The traditional IRA contribution limit is an IRA of $ 6,000 in 2021, or $ 7,000 if you are 50 or older. Workers earning below certain marginal incomes can save in 401 (k) and IRAs the same year. You can also switch your pension savings from 401 (k) to an IRA each time you change jobs to make it easier to manage your pension finances.

Carefully choose the distribution of pension investments

Retirees must choose a cheap combination of stocks and bonds that suits their risk tolerance. Young savers have many years to recover from the stock market crash, so they can generally take a higher risk. Many people are gradually moving to more conservative investments as they approach retirement.

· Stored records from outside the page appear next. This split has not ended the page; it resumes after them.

(* ===== verification/BootstrapRequestProofs.v ===== *)
(** * Bootstrap jobs: what requests guarantee

    Safe paths, the exact inputs of a worker, requests that reach it, bounded
    diagnostics. *)

From S2P Require Import Prelude GoStd Sha256 SourceCapacity Snapshot Json FeatureStore FeatureProofs ArchiveRecord JsonTree JsonCompact JsonStruct BootstrapRequest.
Open Scope Z_scope.

(** ** Reading back *)

(** The fields of a table that were written, one after the other. *)
Ltac copy_table :=
  rewrite struct_reads by (vm_compute; reflexivity);
  cbn [copy_fields fdOmit fdGet fdSet kept mbind option_bind].

Lemma asset_ref_reads a : to_asset_ref (asset_ref_json a) noAssetRef = Some a.
Proof. destruct a as [i d]. unfold to_asset_ref, asset_ref_json, asset_ref_fields. by copy_table. Qed.

Lemma strings_read l : to_slice to_string [] (from_slice JString l) None = Some l.
Proof. apply to_from_slice. apply Forall_forall. done. Qed.

Lemma job_request_reads r : - 2 ^ 63 < rqVersion r < 2 ^ 63 → to_request (request_json r) noRequest = Some r.
Proof.
  destruct r as [version ar assets arts outs]. intros Hv. unfold to_request, request_json, request_fields.
  copy_table. cbn [rqVersion rqArgv rqAssets rqArtifacts rqOutputs noRequest] in *.
  rewrite to_from_int by done. cbn [fmap option_fmap option_map mbind option_bind rqVersion rqArgv rqAssets rqArtifacts rqOutputs].
  rewrite strings_read. cbn [fmap option_fmap option_map mbind option_bind rqVersion rqArgv rqAssets rqArtifacts rqOutputs].
  rewrite to_from_slice by (apply Forall_forall; intros; apply asset_ref_reads).
  cbn [fmap option_fmap option_map mbind option_bind rqVersion rqArgv rqAssets rqArtifacts rqOutputs].
  rewrite strings_read. cbn [fmap option_fmap option_map mbind option_bind rqVersion rqArgv rqAssets rqArtifacts rqOutputs].
  by rewrite strings_read.
Qed.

“You should become absolutely more conservative over time, but you need to make sure that as you become more conservative, you don’t do so at the risk of your purchasing power, your ability to outpace inflation over time,” says Benjamin Beck, a certified financial planner and chief investment officer at Beck Bode in Dedham, Massachusetts. “For your income to last for the rest of your life, you have to participate in the markets.”

Reduce benefits in your retirement accounts

Fees reduce the return on your investment and make it harder to build a retirement nest. Remember to compare benefits when choosing a pension investment. Even a 1% fee can cost you tens of thousands of dollars over 30 years.

“Fees for 401 (k) can range widely, and minimizing investment fees means savers have fewer withdrawals for long-term returns,” says Christina Empedocles, a certified financial planner for Insight Personal Finance in San Francisco. “If benefits approach 1%, it could be more productive to invest retirement savings dollars in cheap, highly diversified index funds or ETFs in a single pension account.”

[See: 9 Ways to Avoid the 401(k) Early Withdrawal Penalty and Other Fees.]

Use retirement planning tools to help you plan financially

Retirement planning calculators it can help you determine if you will have enough money in retirement to cover expected expenses. With the 401 (k) calculator, you can figure out how much money you are likely to have when you retire given your current savings rate and expected return on investment. The Social Insurance Administration The pension appraiser can give you an estimate of your future Social Security benefit based on your personal earnings records.

Increase your social security benefit

One of the most consequential decisions about retirement is when you apply for social security. Payments are reduced if you apply before the full retirement age, which is 66 for most baby boomers and 67 for millennials, and increases the delay in starting payments to 70 each year. Married couples can coordinate their claims decisions to maximize their benefit par. Continuing to work or suspending your payments may also affect your pension payment. Keep in mind that your fee will adjust to keep up with inflation each year.

Sign up for Medicare on time

If you receive health insurance through work, it is important that you enroll in another health plan before retiring, usually through Medicare or the health insurance exchange in your state. Medicare coverage can begin the month you turn 65. It is important that you sign up for Medicare during the seven-month period around your 65th birthday, as there are penalties if you sign up later. Those who continue to work after age 65 should begin Medicare coverage within eight months of leaving work or a health plan to avoid penalties for late enrollment.

Make a plan of the estate

You can make life easier for your children and other heirs by creating a clear plan for your medical desires and finances. Make sure you have the will and pre-determine medical instructions and that user tags your pension and other savings accounts are up to date. The property plan ensures that all the property you leave is distributed to the right person.

More from American news

10 tax breaks for people over 50

New contribution limits 401 (k) for 2021

10 social security rules that everyone should know

Your guide to retirement planning originally appeared on usnews.com

Update 07/12/21: This story was published earlier and updated with new information.